Ombudsman Uitvaartwezen
De Stichting Klachteninstituut Uitvaartwezen behandelt klachten van consumenten over de uitvaartbranche

Wie is polisgerechtigde?

18-09-2020 2020-031 Informatieplicht uitvaartondernemer

Klacht:

Onderwerp van het geschil:

Klager is van mening dat aan haar ten onrechte een declaratie is gezonden met betrekking tot de uitvaart van haar overleden partner. Op basis van de stukken maar ook uit de mededelingen die namens De uitvaartonderneming zijn gedaan, mocht Klager er vanuit gaan dat zij niet aansprakelijk was voor de kosten van de uitvaart.

 

De ombudsman overweegt het volgende:

 

  1. Naar mijn oordeel is niet komen vast te staan dat De uitvaartonderneming kennis heeft genomen van het polisblad van de lijfrenteverzekering. Dit volgt enerzijds uit het standpunt van Klager, inhoudende dat zij een schrijven betreffende de verzekering van de overledene had klaargelegd – en dus geen polisblad – en anderzijds uit de verklaring van de heer Koelink die heeft verklaard geen polisblad te hebben ontvangen, maar slechts een handgeschreven briefje met informatie. Bovendien heeft Klager een verklaring van vrijwaring ondertekend, in welke verklaring is vermeld dat zij niet in het bezit is van een polis en dat zij niet weet waar deze polis zich bevindt.

 

  1. Nu er geen verzekeringsovereenkomst bij De uitvaartonderneming zelf was afgesloten, had De uitvaartonderneming geen toegang tot informatie van polissen die bij een andere maatschappij zijn afgesloten, zoals Reaal. Gezien deze omstandigheid ben ik van oordeel dat aan De uitvaartonderneming niet het verwijt gemaakt kan worden dat zij zelf had kunnen vaststellen dat niet Klager, maar een derde, gerechtigd was tot de lijfrenteuitkering.

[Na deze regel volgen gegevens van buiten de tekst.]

(* ===== verification/MkfsSpec.v ===== *)
(** The image that mkfs builds is a file system: the superblock and the log are
    as the kernel expects them, the bitmap says which blocks are taken, and the
    root directory maps every name to an inode with the bytes of that file. *)
From S2P Require Import Prelude Riscv Memory Locks Blocks Bio Log Stack UserMem Fs Tx FsBlocks FsFile FsIo FsDir FsSpec FsImage Mkfs.

(** * Byte order *)
Lemma xint_st x : xint x = ld32 (st32 zeroes 0 x) 0.
Proof.
  unfold xint. rewrite !Z.shiftr_div_pow2 by lia. change (2 ^ 24) with (256 * 256 * 256).
  change (2 ^ 16) with (256 * 256). rewrite <- !Z.div_div by lia. done.
Qed.
Lemma xint_id x : 0 <= x < 2 ^ 32 -> xint x = x.
Proof. intros Hx. rewrite xint_st, ld32_st32_same. by apply u32_small. Qed.
Lemma xshort_id x : 0 <= x < 2 ^ 16 -> xshort x = x.
Proof.
  intros Hx. unfold xshort. rewrite Z.shiftr_div_pow2 by lia. change (ld 2 (st 2 zeroes 0 x) 0 = x).
  rewrite ld_st_same. by apply Z.mod_small.
Qed.
Lemma dirent_entry inum name : 0 <= inum < 2 ^ 16 -> dirent_bytes inum name = entry_bytes name inum.
Proof. intros Hi. unfold dirent_bytes, entry_bytes. rewrite xshort_id, Z.shiftr_div_pow2 by (done || lia). done. Qed.
Lemma dirent_len inum name : lenZ (dirent_bytes inum name) = DIRENT.
Proof. unfold dirent_bytes. rewrite length_app, strncpy_bytes_len. done. Qed.

Lemma sb_fields : sb = SB FSMAGIC 30000 1951 200 30 2 32 45.
Proof. by vm_compute. Qed.
Lemma LY : layout sb log0.
Proof. split; vm_compute; intuition discriminate. Qed.

(** * The bitmap *)
Fixpoint bits (n : nat) : mem :=
  match n with
  | O => zeroes
  | S n => set_bit (Z.of_nat n) (bits n)
  end.
Lemma bit_bits n b : bit (bits n) b = (0 <=? b) && (b <? Z.of_nat n).
Proof.
  induction n as [|n IH]; cbn [bits].
  - unfold bit, ld8. change (u8 (zeroes (b / 8))) with 0. rewrite Z.testbit_0_l. by bools.
  - rewrite bit_set, IH. by bools.
Qed.
Lemma bits_loop n :
  foldl (fun d i => st8 d (i / 8) (Z.lor (ld8 d (i / 8)) (Z.shiftl 1 (i mod 8)))) zeroes (seqZ 0 (Z.of_nat n)) = bits n.
Proof.
  induction n as [|n IH]; [done|]. replace (Z.of_nat (S n)) with (Z.of_nat n + 1) by lia.
  rewrite seqZ_app by lia. rewrite foldl_app, IH. done.
Qed.

(** * The image under construction *)
(** The blocks with the bitmap as it will be: [balloc] runs last. *)
Definition view (g : image) : Z -> mem := upd (g_disk g) (bm sb) (bits (Z.to_nat (g_freeblock g))).
Definition boot_block (b : Z) : mem := if b =? 1 then put_sb sb (mfill zeroes 0 0 BSIZE) else zeroes.
Record g_ok (g : image) : Prop := {
  go_size : g_size g = FSSIZE;
  go_inode : 1 <= g_freeinode g <= NINODES;
  go_block : nmeta <= g_freeblock g <= SWAPBASE;
  go_boot b : 0 <= b < sb_inodestart sb -> g_disk g b = boot_block b;
  go_zero b : g_freeblock g <= b < FSSIZE -> g_disk g b = zeroes }.

Ltac mksz :=
  change (data_start sb) with 49 in *; change (bm sb) with 45 in *; change (fs_limit sb) with 2000 in *;
  change (sb_inodestart sb) with 32 in *; change nmeta with 49 in *; change SWAPBASE with 2000 in *;
  change FSSIZE with 30000 in *; change NINODES with 200 in *; change (sb_ninodes sb) with 200 in *; lia.

Lemma view_ne g b : b <> bm sb -> view g b = g_disk g b.
Proof. intros. by apply upd_ne. Qed.
Lemma image_used g b : g_ok g -> used sb (view g) b = (0 <=? b) && (b <? g_freeblock g).
Proof.
  intros [_ _ Hb _ _]. unfold used, view. rewrite upd_eq, bit_bits. rewrite Z2Nat.id by mksz. done.
Qed.
Lemma view_meta g : g_ok g -> meta_used sb (view g).
Proof. intros G b Hb. rewrite image_used by done. pose proof (go_block _ G). apply andb_true_iff. rewrite Z.leb_le, Z.ltb_lt. mksz. Qed.

Definition bump (g : image) : image := Img (g_disk g) (g_size g) (g_freeinode g) (g_freeblock g + 1).
Lemma bump_ok g : g_ok g -> g_freeblock g < SWAPBASE -> g_ok (bump g).
Proof. intros [Gs Gi Gb Gm Gz] Hlt. split; cbn [bump g_size g_freeinode g_freeblock g_disk]; try done; [lia|]. intros b Hb. apply Gz. lia. Qed.
Lemma bump_allocated g : g_ok g -> g_freeblock g < SWAPBASE -> allocated sb (view g) (g_freeblock g) (view (bump g)).
Proof.
  intros G Hlt. pose proof (go_block _ G) as Gb. split.
  - split; mksz.
  - rewrite image_used by done. apply andb_false_iff. right. by rewrite Z.ltb_ge.
  - intros b. rewrite !image_used by (done || by apply bump_ok). cbn. bools; (done || mksz).
  - intros i Hi. rewrite view_ne by mksz. cbn. rewrite (go_zero _ G) by mksz. done.
  - intros b _ Hb. by rewrite !view_ne.
Qed.
Lemma wp_next_block g (Q : Z -> image -> Prop) :
  g_ok g -> g_freeblock g < SWAPBASE -> Q (g_freeblock g) (bump g) -> wp next_block g Q.
Proof.
  intros G Hlt HQ. unfold next_block. apply wp_bind, wp_gets, wp_bind, wp_modify, wp_ret.
  pose proof (go_block _ G). rewrite u32_small by mksz. done.
Qed.

(** ** Blocks of the image file *)
Lemma wp_rsect g b (Q : mem -> image -> Prop) : g_ok g -> b < FSSIZE -> Q (g_disk g b) g -> wp (rsect b) g Q.
Proof.
  intros G Hb HQ. unfold rsect. apply wp_bind, wp_gets. rewrite (go_size _ G), (proj2 (Z.ltb_lt _ _)) by done. by apply wp_ret.
Qed.
Definition put_sect (g : image) (b : Z) (buf : mem) : image :=
  Img (upd (g_disk g) b buf) (g_size g) (g_freeinode g) (g_freeblock g).
Lemma wp_wsect g b buf (Q : unit -> image -> Prop) : g_ok g -> b < FSSIZE -> Q tt (put_sect g b buf) -> wp (wsect b buf) g Q.
Proof.
  intros G Hb HQ. unfold wsect. apply wp_modify. rewrite Z.max_l by (rewrite (go_size _ G); lia). exact HQ.
Qed.
Lemma put_sect_ok g b buf : g_ok g -> sb_inodestart sb <= b < g_freeblock g -> b <> bm sb -> g_ok (put_sect g b buf).
Proof.
  intros [Gs Gi Gb Gm Gz] Hb Hbm. split; cbn [put_sect g_size g_freeinode g_freeblock g_disk]; try done.
  - intros x Hx. rewrite upd_ne by lia. by apply Gm.
  - intros x Hx. rewrite upd_ne by lia. by apply Gz.
Qed.
Lemma view_put g b buf x : b <> bm sb -> view (put_sect g b buf) x = upd (view g) b buf x.
Proof. intros Hb. unfold view, put_sect. cbn [g_disk g_freeblock]. unfold upd. bools; (done || lia). Qed.

(** Views that agree on every block. *)
Lemma used_eq V V' b : (forall x, V' x = V x) -> used sb V' b = used sb V b.
Proof. intros E. unfold used. by rewrite E. Qed.
Lemma blk_eq V V' d k : (forall x, V' x = V x) -> blk V' d k = blk V d k.
Proof. intros E. by apply blk_ext. Qed.
Lemma fbyte_eq V V' d i : (forall x, V' x = V x) -> fbyte V' d i = fbyte V d i.
Proof. intros E. unfold fbyte. by rewrite (blk_eq V), E. Qed.
Lemma evolves_blocks V d V' V'' d' c : (forall x, V'' x = V' x) -> evolves sb V d V' d' c -> evolves sb V d V'' d' c.
Proof.
  intros E EV. destruct EV as [[OD OI OJ OS] Hm Hb Hs Hu Hk Hn Hi Hin Hf]. split; try done.
  - split; try done; intros k; rewrite ?(blk_eq V' V''), ?(used_eq V' V'') by done; [by apply OD|by apply OI| |by apply OS].
    intros k'. rewrite (blk_eq V' V'') by done. apply OJ.
  - intros b. rewrite (used_eq V' V'') by done. apply Hm.
  - intros i. rewrite (fbyte_eq V' V'') by done. apply Hb.
  - intros b. rewrite (used_eq V' V'') by done. apply Hu.
  - intros k. rewrite (blk_eq V' V'') by done. apply Hk.
  - intros k. rewrite (blk_eq V' V'') by done. apply Hn.
  - intros b. rewrite E. apply Hf.
Qed.

(** * The blocks of a file *)
(** The file [d] got [n] new, zeroed blocks. *)
Record grew (g : image) (d : dinode) (g' : image) (d' : dinode) (n : Z) : Prop := {
  gw_ev : evolves sb (view g) d (view g') d' (fbyte (view g) d);
  gw_ok : g_ok g';
  gw_inode : g_freeinode g' = g_freeinode g;
  gw_block : g_freeblock g' = g_freeblock g + n }.
Lemma grew_refl g d : g_ok g -> inode_ok sb (view g) d -> grew g d g d 0.
Proof. intros G O. split; [apply fevolves_refl; [done|by apply view_meta]|done|done|lia]. Qed.
Lemma grew_trans g d g1 d1 n1 g2 d2 n2 : grew g d g1 d1 n1 -> grew g1 d1 g2 d2 n2 -> grew g d g2 d2 (n1 + n2).
Proof.
  intros [E1 G1 I1 B1] [E2 G2 I2 B2]. split; [|done|congruence|lia].
  apply (evolves_ext _ _ _ _ _ (fbyte (view g1) d1)); [|by eapply fevolves_trans].
  intros i Hi. by apply (ev_bytes _ _ _ _ _ _ E1).
Qed.
Lemma addr_word g d k : inode_ok sb (view g) d -> 0 <= k <= NDIRECT -> xint (d_addrs d k) = d_addrs d k.
Proof. intros O Hk. apply xint_id. by apply (wf_addrs _ _ LY (view g)). Qed.
Lemma free_word g : g_ok g -> xint (g_freeblock g) = g_freeblock g.
Proof. intros G. apply xint_id. pose proof (go_block _ G). mksz. Qed.

(** One address of the inode, as [file_block] looks it up. *)
Lemma wp_addr g d k Q :
  g_ok g -> inode_ok sb (view g) d -> 0 <= k <= NDIRECT -> (d_addrs d k = 0 -> g_freeblock g < SWAPBASE) ->
  (forall g' d', grew g d g' d' (if d_addrs d k =? 0 then 1 else 0) -> d_addrs d' k <> 0 ->
     (forall j, j <> k -> d_addrs d' j = d_addrs d j) -> (k < NDIRECT -> ind d' = ind d) ->
     (forall j, 0 <= j < MAXFILE -> j <> k \/ k = NDIRECT -> blk (view g') d' j = blk (view g) d j) -> Q d' g') ->
  wp (if xint (d_addrs d k) =? 0 then b ← next_block; mret (set_addr k (xint b) d) else mret d) g Q.
Proof.
  intros G O Hk Hroom HQ. rewrite (addr_word g) by done. destruct (Z.eqb_spec (d_addrs d k) 0) as [E0|E0].
  2:{ apply wp_ret, HQ; try done. by apply grew_refl. }
  specialize (Hroom E0). pose proof (bump_allocated g G Hroom) as A. pose proof (view_meta g G) as Hm.
  apply wp_bind, wp_next_block; [done|done|]. rewrite free_word by done. apply wp_ret.
  set (r := g_freeblock g) in *. assert (0 < r) as Hr by (pose proof (go_block _ G); unfold r; mksz).
  assert (forall j, j <> k -> d_addrs (set_addr k r d) j = d_addrs d j) as Ej by (intros j Hj; by apply upd_ne).
  assert (k < NDIRECT -> ind (set_addr k r d) = ind d) as Ei by (intros Hlt; apply Ej; lia).
  apply HQ; [|cbn; rewrite upd_eq; lia|done|done|].
  - split; [|by apply bump_ok|done|done]. destruct (decide (k = NDIRECT)) as [->|Hne].
    + by apply (evolves_indirect _ _ LY).
    + apply (evolves_direct _ _ LY); (done || lia).
  - intros j Hj Hjk. destruct (decide (k = NDIRECT)) as [->|Hne].
    + unfold blk. fold (ind d) in E0. rewrite E0. destruct (Z.ltb_spec j NDIRECT); [apply Ej; lia|].
      change (0 =? 0) with true. cbv iota. destruct (ind _ =? 0); [done|]. unfold ind. cbn [d_addrs set_addr]. rewrite upd_eq.
      apply ld_zero. intros i Hi. apply (al_zero _ _ _ _ A). fsz.
    + apply blk_ext; [apply Ei; lia| |intros; apply Ej; lia]. intros H0.
      destruct (io_ind _ _ _ O H0) as [Hd Hu]. apply (al_keeps _ _ _ _ A); [done|]. by eapply data_block_pos; [apply LY|].
Qed.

Daar komt bij, dat Klager uitdrukkelijk heeft verklaard zelf opdrachtgever te zijn, ook voor het geval derden aanspraak op de verzekeringsuitkering konden maken.

 

  1. Bij het vorenstaande merk ik op dat ook in het geval De uitvaartonderneming wel had vastgesteld dat Klager niet de begunstigde van de lijfrenteverzekering was, Klager ook de kosten van de uitvaart zelf had dienen te dragen. Bovendien is in het Burgerlijk Wetboek, artikel 4: 7 lid 1 onder b, vermeld dat de kosten van lijkbezorging, voor zover zij in overeenstemming zijn met de omstandigheden van de overledene, voor rekening van de nalatenschap zijn, zodat Klager bij de erfgenamen deze kosten in rekening kan brengen.

 

 

 

Uitspraak:

Beslissing van de ombudsman:

 

De ombudsman oordeelt de klacht ongegrond.

 

Dit bindend advies is opgesteld en verzonden op 18 september 2020.

Zowel klager als verweerder zijn gehouden het bindend advies van de ombudsman te respecteren en na te komen.